↓↓↓

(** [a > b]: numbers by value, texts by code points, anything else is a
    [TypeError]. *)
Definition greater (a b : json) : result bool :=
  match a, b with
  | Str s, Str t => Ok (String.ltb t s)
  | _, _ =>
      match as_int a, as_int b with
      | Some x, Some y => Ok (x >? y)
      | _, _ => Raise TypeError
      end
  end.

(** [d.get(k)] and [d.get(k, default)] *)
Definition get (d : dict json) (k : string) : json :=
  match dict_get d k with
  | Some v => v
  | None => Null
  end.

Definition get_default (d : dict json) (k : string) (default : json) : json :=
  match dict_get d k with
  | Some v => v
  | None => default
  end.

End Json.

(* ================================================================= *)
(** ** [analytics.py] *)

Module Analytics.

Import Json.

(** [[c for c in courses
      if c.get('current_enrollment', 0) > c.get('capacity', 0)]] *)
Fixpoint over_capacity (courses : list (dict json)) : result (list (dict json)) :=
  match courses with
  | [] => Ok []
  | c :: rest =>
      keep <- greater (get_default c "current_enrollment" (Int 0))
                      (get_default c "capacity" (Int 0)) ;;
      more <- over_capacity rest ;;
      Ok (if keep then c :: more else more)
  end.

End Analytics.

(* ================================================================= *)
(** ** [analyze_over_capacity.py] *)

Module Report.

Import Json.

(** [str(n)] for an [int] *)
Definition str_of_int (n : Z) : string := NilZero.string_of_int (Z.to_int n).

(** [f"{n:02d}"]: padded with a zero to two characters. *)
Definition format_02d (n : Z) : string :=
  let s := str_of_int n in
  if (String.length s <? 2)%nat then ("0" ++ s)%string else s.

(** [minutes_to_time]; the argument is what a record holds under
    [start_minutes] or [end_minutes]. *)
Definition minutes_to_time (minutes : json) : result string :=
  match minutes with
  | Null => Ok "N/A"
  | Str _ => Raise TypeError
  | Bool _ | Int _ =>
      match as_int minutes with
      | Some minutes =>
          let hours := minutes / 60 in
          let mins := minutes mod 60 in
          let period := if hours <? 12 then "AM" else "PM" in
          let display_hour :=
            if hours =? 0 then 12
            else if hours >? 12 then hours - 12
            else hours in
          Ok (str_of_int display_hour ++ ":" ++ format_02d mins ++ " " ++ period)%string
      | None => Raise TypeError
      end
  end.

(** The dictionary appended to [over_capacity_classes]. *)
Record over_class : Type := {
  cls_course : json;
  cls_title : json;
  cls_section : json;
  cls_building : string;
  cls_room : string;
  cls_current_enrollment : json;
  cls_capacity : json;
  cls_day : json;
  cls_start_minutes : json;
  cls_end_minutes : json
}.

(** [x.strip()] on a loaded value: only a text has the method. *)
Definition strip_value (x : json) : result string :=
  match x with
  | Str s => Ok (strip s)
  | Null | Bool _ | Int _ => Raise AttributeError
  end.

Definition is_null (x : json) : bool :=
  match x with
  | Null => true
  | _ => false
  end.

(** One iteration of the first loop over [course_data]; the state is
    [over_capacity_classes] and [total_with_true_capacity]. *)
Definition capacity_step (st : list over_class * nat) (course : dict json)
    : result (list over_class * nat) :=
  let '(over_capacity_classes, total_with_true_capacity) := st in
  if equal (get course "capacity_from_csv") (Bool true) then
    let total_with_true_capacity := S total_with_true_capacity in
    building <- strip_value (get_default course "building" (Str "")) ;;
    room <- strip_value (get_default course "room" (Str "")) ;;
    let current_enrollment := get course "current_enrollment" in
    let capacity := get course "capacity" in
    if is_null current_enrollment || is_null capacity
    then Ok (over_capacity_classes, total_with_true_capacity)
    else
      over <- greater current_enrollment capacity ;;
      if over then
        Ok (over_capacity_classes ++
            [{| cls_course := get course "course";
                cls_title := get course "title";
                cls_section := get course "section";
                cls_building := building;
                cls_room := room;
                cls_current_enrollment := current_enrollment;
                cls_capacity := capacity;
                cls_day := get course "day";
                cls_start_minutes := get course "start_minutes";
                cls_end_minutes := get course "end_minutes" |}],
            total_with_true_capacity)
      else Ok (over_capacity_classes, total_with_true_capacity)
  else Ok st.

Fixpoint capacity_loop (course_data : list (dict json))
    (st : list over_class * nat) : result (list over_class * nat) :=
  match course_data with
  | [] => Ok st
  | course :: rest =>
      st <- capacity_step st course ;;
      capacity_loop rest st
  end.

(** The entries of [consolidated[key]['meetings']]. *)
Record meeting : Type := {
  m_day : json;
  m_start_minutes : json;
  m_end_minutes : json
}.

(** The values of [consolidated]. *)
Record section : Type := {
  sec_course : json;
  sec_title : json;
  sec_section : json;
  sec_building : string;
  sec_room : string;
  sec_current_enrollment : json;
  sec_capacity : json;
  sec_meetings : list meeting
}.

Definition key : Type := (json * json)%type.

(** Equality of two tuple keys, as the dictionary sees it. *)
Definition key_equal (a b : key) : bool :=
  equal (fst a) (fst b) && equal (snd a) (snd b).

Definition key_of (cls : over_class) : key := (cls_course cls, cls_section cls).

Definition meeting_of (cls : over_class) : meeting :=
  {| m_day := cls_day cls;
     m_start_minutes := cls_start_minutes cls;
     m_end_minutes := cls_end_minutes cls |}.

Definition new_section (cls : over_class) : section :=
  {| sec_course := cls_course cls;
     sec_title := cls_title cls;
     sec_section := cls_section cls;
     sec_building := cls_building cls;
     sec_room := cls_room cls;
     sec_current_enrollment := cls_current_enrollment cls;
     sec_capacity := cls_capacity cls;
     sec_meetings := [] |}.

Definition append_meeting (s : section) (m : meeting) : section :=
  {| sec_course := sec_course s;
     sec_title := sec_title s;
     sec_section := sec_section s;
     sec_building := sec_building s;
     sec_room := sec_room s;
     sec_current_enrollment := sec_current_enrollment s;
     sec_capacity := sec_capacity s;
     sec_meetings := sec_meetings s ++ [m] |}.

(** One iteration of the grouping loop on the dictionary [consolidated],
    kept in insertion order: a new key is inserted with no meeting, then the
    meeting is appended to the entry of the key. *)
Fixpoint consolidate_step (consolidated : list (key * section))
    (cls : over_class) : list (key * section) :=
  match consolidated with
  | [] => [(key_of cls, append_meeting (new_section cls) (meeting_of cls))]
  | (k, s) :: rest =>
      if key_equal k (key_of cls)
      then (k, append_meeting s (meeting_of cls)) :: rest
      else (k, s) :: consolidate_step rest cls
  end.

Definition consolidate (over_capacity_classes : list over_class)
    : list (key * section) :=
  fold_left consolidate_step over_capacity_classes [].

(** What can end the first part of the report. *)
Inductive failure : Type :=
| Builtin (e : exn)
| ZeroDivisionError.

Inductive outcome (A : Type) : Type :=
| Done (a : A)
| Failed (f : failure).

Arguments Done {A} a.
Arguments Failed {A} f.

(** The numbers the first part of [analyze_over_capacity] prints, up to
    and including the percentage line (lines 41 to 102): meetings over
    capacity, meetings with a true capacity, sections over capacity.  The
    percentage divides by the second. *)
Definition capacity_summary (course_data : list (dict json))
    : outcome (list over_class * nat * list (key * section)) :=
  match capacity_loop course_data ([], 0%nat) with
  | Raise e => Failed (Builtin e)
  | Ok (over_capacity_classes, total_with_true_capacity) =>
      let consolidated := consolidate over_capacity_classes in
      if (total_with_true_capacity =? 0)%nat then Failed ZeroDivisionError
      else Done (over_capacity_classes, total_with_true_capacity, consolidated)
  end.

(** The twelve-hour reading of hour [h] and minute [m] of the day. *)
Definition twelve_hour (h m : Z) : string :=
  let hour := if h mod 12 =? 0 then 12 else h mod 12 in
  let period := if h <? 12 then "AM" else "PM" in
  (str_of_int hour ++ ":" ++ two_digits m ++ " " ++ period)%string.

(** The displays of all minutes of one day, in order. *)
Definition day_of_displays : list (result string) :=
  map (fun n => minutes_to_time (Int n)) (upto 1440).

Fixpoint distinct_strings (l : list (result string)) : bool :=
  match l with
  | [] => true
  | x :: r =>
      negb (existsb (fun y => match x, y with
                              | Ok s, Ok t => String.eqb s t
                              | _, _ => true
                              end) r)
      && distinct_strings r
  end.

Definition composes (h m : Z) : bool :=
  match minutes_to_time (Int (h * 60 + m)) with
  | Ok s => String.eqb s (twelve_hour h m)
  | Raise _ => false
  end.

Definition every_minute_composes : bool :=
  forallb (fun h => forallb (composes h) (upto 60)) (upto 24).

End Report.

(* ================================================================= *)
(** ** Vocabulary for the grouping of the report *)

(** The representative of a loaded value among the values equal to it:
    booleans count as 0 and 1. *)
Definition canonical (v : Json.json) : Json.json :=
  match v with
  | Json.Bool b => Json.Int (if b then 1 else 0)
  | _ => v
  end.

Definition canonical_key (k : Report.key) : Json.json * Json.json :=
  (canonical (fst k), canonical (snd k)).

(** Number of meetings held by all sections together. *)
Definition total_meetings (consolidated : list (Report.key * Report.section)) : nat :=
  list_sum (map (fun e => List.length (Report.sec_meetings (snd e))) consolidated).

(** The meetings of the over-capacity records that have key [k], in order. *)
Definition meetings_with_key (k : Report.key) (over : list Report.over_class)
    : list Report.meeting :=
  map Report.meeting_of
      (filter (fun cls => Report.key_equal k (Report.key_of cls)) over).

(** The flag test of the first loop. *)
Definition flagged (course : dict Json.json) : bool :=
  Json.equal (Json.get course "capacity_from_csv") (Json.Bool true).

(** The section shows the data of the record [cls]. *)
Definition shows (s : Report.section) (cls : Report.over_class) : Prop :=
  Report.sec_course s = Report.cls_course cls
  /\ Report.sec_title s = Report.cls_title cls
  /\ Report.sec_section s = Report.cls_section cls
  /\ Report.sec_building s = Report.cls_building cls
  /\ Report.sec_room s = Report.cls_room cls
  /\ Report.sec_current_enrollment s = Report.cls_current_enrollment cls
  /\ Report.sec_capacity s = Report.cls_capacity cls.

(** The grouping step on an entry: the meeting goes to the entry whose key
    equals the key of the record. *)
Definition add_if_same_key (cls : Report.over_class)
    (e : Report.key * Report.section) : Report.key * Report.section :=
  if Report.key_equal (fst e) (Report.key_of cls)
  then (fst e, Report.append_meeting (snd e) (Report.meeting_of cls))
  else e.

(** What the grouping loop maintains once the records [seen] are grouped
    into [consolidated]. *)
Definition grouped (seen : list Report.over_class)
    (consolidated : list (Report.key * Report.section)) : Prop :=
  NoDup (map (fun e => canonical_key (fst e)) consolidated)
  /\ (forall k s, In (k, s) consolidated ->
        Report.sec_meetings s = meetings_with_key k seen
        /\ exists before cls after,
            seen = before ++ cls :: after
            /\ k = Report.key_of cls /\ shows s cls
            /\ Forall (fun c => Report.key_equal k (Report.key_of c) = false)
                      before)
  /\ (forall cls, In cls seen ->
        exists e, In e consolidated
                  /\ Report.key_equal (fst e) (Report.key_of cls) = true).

↑↑↑

■ Exercise prompt:
Extract the lines of the preceding material that run from the line with "negb (existsb (fun y => match x, y with" through the line with "Report.sec_course s = Report.cls_course cls", inclusive, reproducing them exactly and adding nothing.

■ Answer section:
      negb (existsb (fun y => match x, y with
                              | Ok s, Ok t => String.eqb s t
                              | _, _ => true
                              end) r)
      && distinct_strings r
  end.

Definition composes (h m : Z) : bool :=
  match minutes_to_time (Int (h * 60 + m)) with
  | Ok s => String.eqb s (twelve_hour h m)
  | Raise _ => false
  end.

Definition every_minute_composes : bool :=
  forallb (fun h => forallb (composes h) (upto 60)) (upto 24).

End Report.

(* ================================================================= *)
(** ** Vocabulary for the grouping of the report *)

(** The representative of a loaded value among the values equal to it:
    booleans count as 0 and 1. *)
Definition canonical (v : Json.json) : Json.json :=
  match v with
  | Json.Bool b => Json.Int (if b then 1 else 0)
  | _ => v
  end.

Definition canonical_key (k : Report.key) : Json.json * Json.json :=
  (canonical (fst k), canonical (snd k)).

(** Number of meetings held by all sections together. *)
Definition total_meetings (consolidated : list (Report.key * Report.section)) : nat :=
  list_sum (map (fun e => List.length (Report.sec_meetings (snd e))) consolidated).

(** The meetings of the over-capacity records that have key [k], in order. *)
Definition meetings_with_key (k : Report.key) (over : list Report.over_class)
    : list Report.meeting :=
  map Report.meeting_of
      (filter (fun cls => Report.key_equal k (Report.key_of cls)) over).

(** The flag test of the first loop. *)
Definition flagged (course : dict Json.json) : bool :=
  Json.equal (Json.get course "capacity_from_csv") (Json.Bool true).

(** The section shows the data of the record [cls]. *)
Definition shows (s : Report.section) (cls : Report.over_class) : Prop :=
  Report.sec_course s = Report.cls_course cls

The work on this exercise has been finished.